▶ [What the exercise asks]: Once you find the line containing "destruct (buy_at_fair_value collection" in the data below, copy it and each following line exactly, up to and including the line containing "destruct (feedback_needs_no_work (sample_env", and nothing else.

### Records to use ###

(* ===== verification/AgentFlow.v ===== *)
(** The Agent Shield contracts together: jobs of the validation registry give
    feedback in the reputation registry, whose scores price the agents on the
    marketplace. *)

From S2P Require Import Prelude Sdk Types AgentTypes Validation Identity Reputation ReputationProps Marketplace MarketProps.

(** The storage of the other registries, at their addresses [va] and [ia]. *)
Definition cross_of (va ia : address) (vs : Validation.State) (ids : Identity.State) : CrossContract := {|
  external_agent_id := λ a who, if decide (a = ia) then Identity.get_id (Identity.agents ids) who else 0;
  external_agent_owner := λ a n, if decide (a = ia) then Identity.agents ids !! n else None;
  external_job_data := λ a j, if decide (a = va) then Validation.job_data vs !! j else None;
  external_agent_service_config := λ a n i,
    if decide (a = ia) then Identity.agent_service_config ids !! (n, i) else None;
  external_agent_token_id := λ a, if decide (a = ia) then Identity.agent_token_id ids else None;
  external_agent_details := λ a n, if decide (a = ia) then Identity.agent_details ids !! n else None;
|}.

Section reputation_flow.
Context `{StrictSdk} `{AgentCodec}.

(** Feedback is not tied to work done.  Any address that opens a fresh job,
    for whatever agent and without payment, can then rate any agent [n] with any
    number: [giveFeedbackSimple] compares neither the agent of the job with [n] nor
    the rating with 100, and wants no proof and no verdict.  The valuation
    follows the new score. *)
Theorem feedback_needs_no_work (ev : env Validation.K) (er : env Reputation.K)
    (vw : world Validation.K) (rw : world Reputation.K) va ia ids (x : CrossContract) j m n r :
  egld_value ev = 0 → esdt_transfers ev = [] → egld_value er = 0 → esdt_transfers er = [] →
  caller er = caller ev →
  Validation.job_data (st vw) !! j = None →
  Reputation.validation_contract_address (st rw) = Some va → Reputation.given (st rw) j = false →
  nget (Reputation.total_jobs (st rw)) n + 1 < u64_mod →
  let k := nget (Reputation.total_jobs (st rw)) n in
  let score := (nget (Reputation.reputation_score (st rw)) n * k + r) / (k + 1) in
  ∃ vw' rw',
    invoke ev (Validation.dispatch ev (Validation.InitJob x j m None)) vw = Ok ((), vw') ∧
    invoke er (Reputation.dispatch er
      (Reputation.GiveFeedbackSimple (cross_of va ia (st vw') ids) j n r)) rw = Ok ((), rw') ∧
    nget (Reputation.reputation_score (st rw')) n = score ∧
    ∀ earnings apr, 0 < apr →
      Reputation.evaluate_agent_fair_value n earnings apr rw' =
        Ok (Reputation.fair_value score earnings apr, rw').
Proof.
  intros Hv1 Hv2 Hr1 Hr2 Hc Hj Hva Hg Hk k score.
  assert (Hinit : wp (Validation.init_job ev x j m None)
    (λ _ w', Validation.job_data (st w') !! j = Some (MkJobData New [] (caller ev) (timestamp_millis ev) m))
    no_error (credit ev vw)).
  { rewrite <-(st_credit ev) in Hj. unfold Validation.init_job. wp_go; [|done]. simpl. apply lookup_insert_eq. }
  destruct (wp_runs _ _ _ Hinit) as (vw' & Hvw' & Hjob). exists vw'.
  set (c := cross_of va ia (st vw') ids).
  destruct (wp_runs (Reputation.give_feedback_simple er c j n r)
    (λ w', nget (Reputation.reputation_score (st w')) n = score) (credit er rw)) as (rw' & Hrw' & Hscore).
  { apply (feedback_runs _ _ va (MkJobData New [] (caller ev) (timestamp_millis ev) m)); rewrite ?st_credit; try done.
    - unfold c, cross_of. simpl. by rewrite decide_True.
    - intros w' Hst. rewrite Hst. simpl. apply nget_insert_eq. }
  exists rw'. split_and!; [done|exact Hrw'|done|]. intros earnings apr Hapr.
  unfold Reputation.evaluate_agent_fair_value, require, mbind, M_bind, get_st.
  rewrite decide_True by done. cbn. by rewrite Hscore.
Qed.
End reputation_flow.

(** ** The sale at the fair value *)

Section sale.
Context `{StrictSdk} `{TokenCodec}.
Variable tok : token_id.

(** The valuation call of the marketplace reaches the reputation registry in
    the world [rw], and its answer is decoded as it was encoded. *)
Definition answers_valuation (e : env Marketplace.K) (ra : address) (rw : world Reputation.K) : Prop :=
  ∀ n ea apr v rw' w,
    Reputation.evaluate_agent_fair_value n ea apr rw = Ok (v, rw') →
    ∃ b, be_val b = v ∧
      sync_result e ra (string_bytes "evaluateAgentFairValue") [ArgNum n; ArgNum ea; ArgNum apr] 0 w = Some ([b], w).

(** C21: a listed agent can be bought, at exactly the fair value.  When the
    valuation call is answered by the reputation registry, a buyer whose EGLD is
    the fair value of the agent (its declared annual earnings over the expected
    APR, times its score, 80 when it has none, over 100) gets the NFT, and the
    seller and the treasury share exactly that amount; any other payment is
    refused. *)
Theorem buy_at_fair_value (e : env Marketplace.K) (w : world Marketplace.K) (rw : world Reputation.K) ra n seller treasury :
  tok ≠ EGLD_000000 → market_reachable tok w → plain_call e (BuyAgent n) w → answers_valuation e ra rw →
  Marketplace.reputation_registry_address (st w) = Some ra → treasury_address (st w) = Some treasury →
  listings (st w) !! n = Some seller → esdt_transfers e = [] →
  let value := Reputation.fair_value (nget (Reputation.reputation_score (st rw)) n)
                 (nget (listing_earnings (st w)) n) (nget (listing_apr (st w)) n) in
  (egld_value e = value →
   ∃ w', invoke e (Marketplace.dispatch e (BuyAgent n)) w = Ok ((), w') ∧
         log w' = log w ++ sale tok e n seller treasury ∧ listings (st w') !! n = None) ∧
  (egld_value e ≠ value →
   invoke e (Marketplace.dispatch e (BuyAgent n)) w = Err "Payment must perfectly match AVS Fair Value").
Proof.
  intros Hne Hw [Hnr Hnat] Hans Hra Htr Hs Hp value.
  pose proof (escrowed_reachable tok w Hne Hw) as Hesc. destruct (esc_listed _ _ Hesc n seller Hs) as [Hn Hapr].
  set (answer := Reputation.evaluate_agent_fair_value n (nget (listing_earnings (st w)) n) (nget (listing_apr (st w)) n) rw).
  assert (Hval : answer = Ok (value, rw)).
  { unfold answer, Reputation.evaluate_agent_fair_value, require, mbind, M_bind, get_st. by rewrite decide_True. }
  assert (Hbuy : ∀ (Q : unit → world Marketplace.K → Prop) (E : string → Prop),
    (∀ w1, st w1 = st (credit e w) → log w1 = log (credit e w) → (∀ a, bal w1 a = bal (credit e w) a) →
       wp (settle_sale e n seller value) Q E w1) →
    wp (Marketplace.dispatch e (BuyAgent n)) Q E (credit e w)).
  { intros Q E HQ. cbn [Marketplace.dispatch]. unfold buy_agent, require_listed. rewrite <-(st_credit e) in Hs, Hra.
    wp_go; try congruence. rewrite Hs. wp_go; try congruence.
    match goal with Hb : _ = Some ?b ∨ _ |- _ => assert (b = ra) as -> by naive_solver end.
    unfold sync_call. wp_go; [|lia]. rewrite st_credit.
    match goal with |- wp (call_out _ _ _ _ _) _ _ ?w0 =>
      destruct (Hans _ _ _ value rw w0 Hval) as (b & Hb & Hr); apply (wp_call_out _ _ _ _ _ _ _ _ _ _ Hr) end.
    cbn [decode_result]. wp_go. rewrite Hb. apply HQ; [done|done|]. intros a. simpl.
    destruct (decide (Egld = a)) as [<-|]; [rewrite bal_insert_eq; lia|by rewrite bal_insert_ne]. }
  split; intros Hv.
  - apply wp_runs, wp_invoke, Hbuy. intros w1 Hst1 Hlog1 Hb1.
    apply (settle_sale_wp tok _ _ _ _ treasury); rewrite ?Hst1, ?Hb1, ?st_credit, ?credit_egld; try done; [apply Hesc|lia| |].
    { etrans; [exact Hn|apply credit_le]. }
    intros w' _ Hst Hlog _ _ _. rewrite Hlog1, log_credit in Hlog. split; [done|]. rewrite Hst. simpl.
    apply lookup_delete_eq.
  - apply wp_fails, wp_invoke, Hbuy. intros w1 _ _ _. unfold settle_sale. wp_go; done.
Qed.
End sale.

(** ** Witnesses *)

#[local] Existing Instance sample_sdk.
#[local] Existing Instance sample_strict.
#[local] Instance sample_agent_codec : AgentCodec := {| empty_agent_details := None; AgentTypes.empty_token := Some "" |}.
#[local] Instance sample_token_codec : TokenCodec := Some "".

(** The answer of the reputation registry in the world [reputation_1]. *)
Definition valuation (args : list arg) : option (list bytes) :=
  match args with
  | [ArgNum n; ArgNum ea; ArgNum apr] =>
      match Reputation.evaluate_agent_fair_value n ea apr reputation_1 with
      | Ok (v, _) => Some [[v]]
      | Err _ => None
      end
  | _ => None
  end.

Lemma buyer_answered value : answers_valuation (buyer_env value valuation) 51 reputation_1.
Proof.
  intros n ea apr v rw' w Hv. exists [v]. split; [done|]. simpl. by rewrite Hv.
Qed.

Lemma buy_at_fair_value_witness :
  ∃ w', invoke (buyer_env 72000 valuation) (Marketplace.dispatch (buyer_env 72000 valuation) (BuyAgent 4)) market_1
          = Ok ((), w') ∧
        listings (st w') !! 4 = None.
Proof.
  destruct (buy_at_fair_value collection (buyer_env 72000 valuation) market_1 reputation_1 51 4 40 88) as [Hbuy _].
  - discriminate.
  - apply market_1_reachable.
  - apply buyer_plain.
  - apply buyer_answered.
  - vm_compute. reflexivity.
  - vm_compute. reflexivity.
  - vm_compute. reflexivity.
  - reflexivity.
  - destruct Hbuy as (w' & Hw' & _ & Hl); [vm_compute; reflexivity|]. exists w'. split; [exact Hw'|exact Hl].
Defined.

Definition no_jobs : world Validation.K := World Validation.empty_state (λ _, 0) [].

(** Address 66 makes the score of agent 4 one million with an unpaid job. *)
Lemma feedback_needs_no_work_witness :
  ∃ rw', nget (Reputation.reputation_score (st rw')) 4 = 1000000.
Proof.
  destruct (feedback_needs_no_work (sample_env 66 7 9 1 0) (sample_env 66 7 9 1 0) no_jobs reputation_0 51 52
    Identity.empty_state sample_cross [3] 8 4 1000000) as (vw' & rw' & _ & _ & Hscore & _);
    [reflexivity..|].
  exists rw'. exact Hscore.
Defined.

###

▶ [Solution below]:
  destruct (buy_at_fair_value collection (buyer_env 72000 valuation) market_1 reputation_1 51 4 40 88) as [Hbuy _].
  - discriminate.
  - apply market_1_reachable.
  - apply buyer_plain.
  - apply buyer_answered.
  - vm_compute. reflexivity.
  - vm_compute. reflexivity.
  - vm_compute. reflexivity.
  - reflexivity.
  - destruct Hbuy as (w' & Hw' & _ & Hl); [vm_compute; reflexivity|]. exists w'. split; [exact Hw'|exact Hl].
Defined.

Definition no_jobs : world Validation.K := World Validation.empty_state (λ _, 0) [].

(** Address 66 makes the score of agent 4 one million with an unpaid job. *)
Lemma feedback_needs_no_work_witness :
  ∃ rw', nget (Reputation.reputation_score (st rw')) 4 = 1000000.
Proof.
  destruct (feedback_needs_no_work (sample_env 66 7 9 1 0) (sample_env 66 7 9 1 0) no_jobs reputation_0 51 52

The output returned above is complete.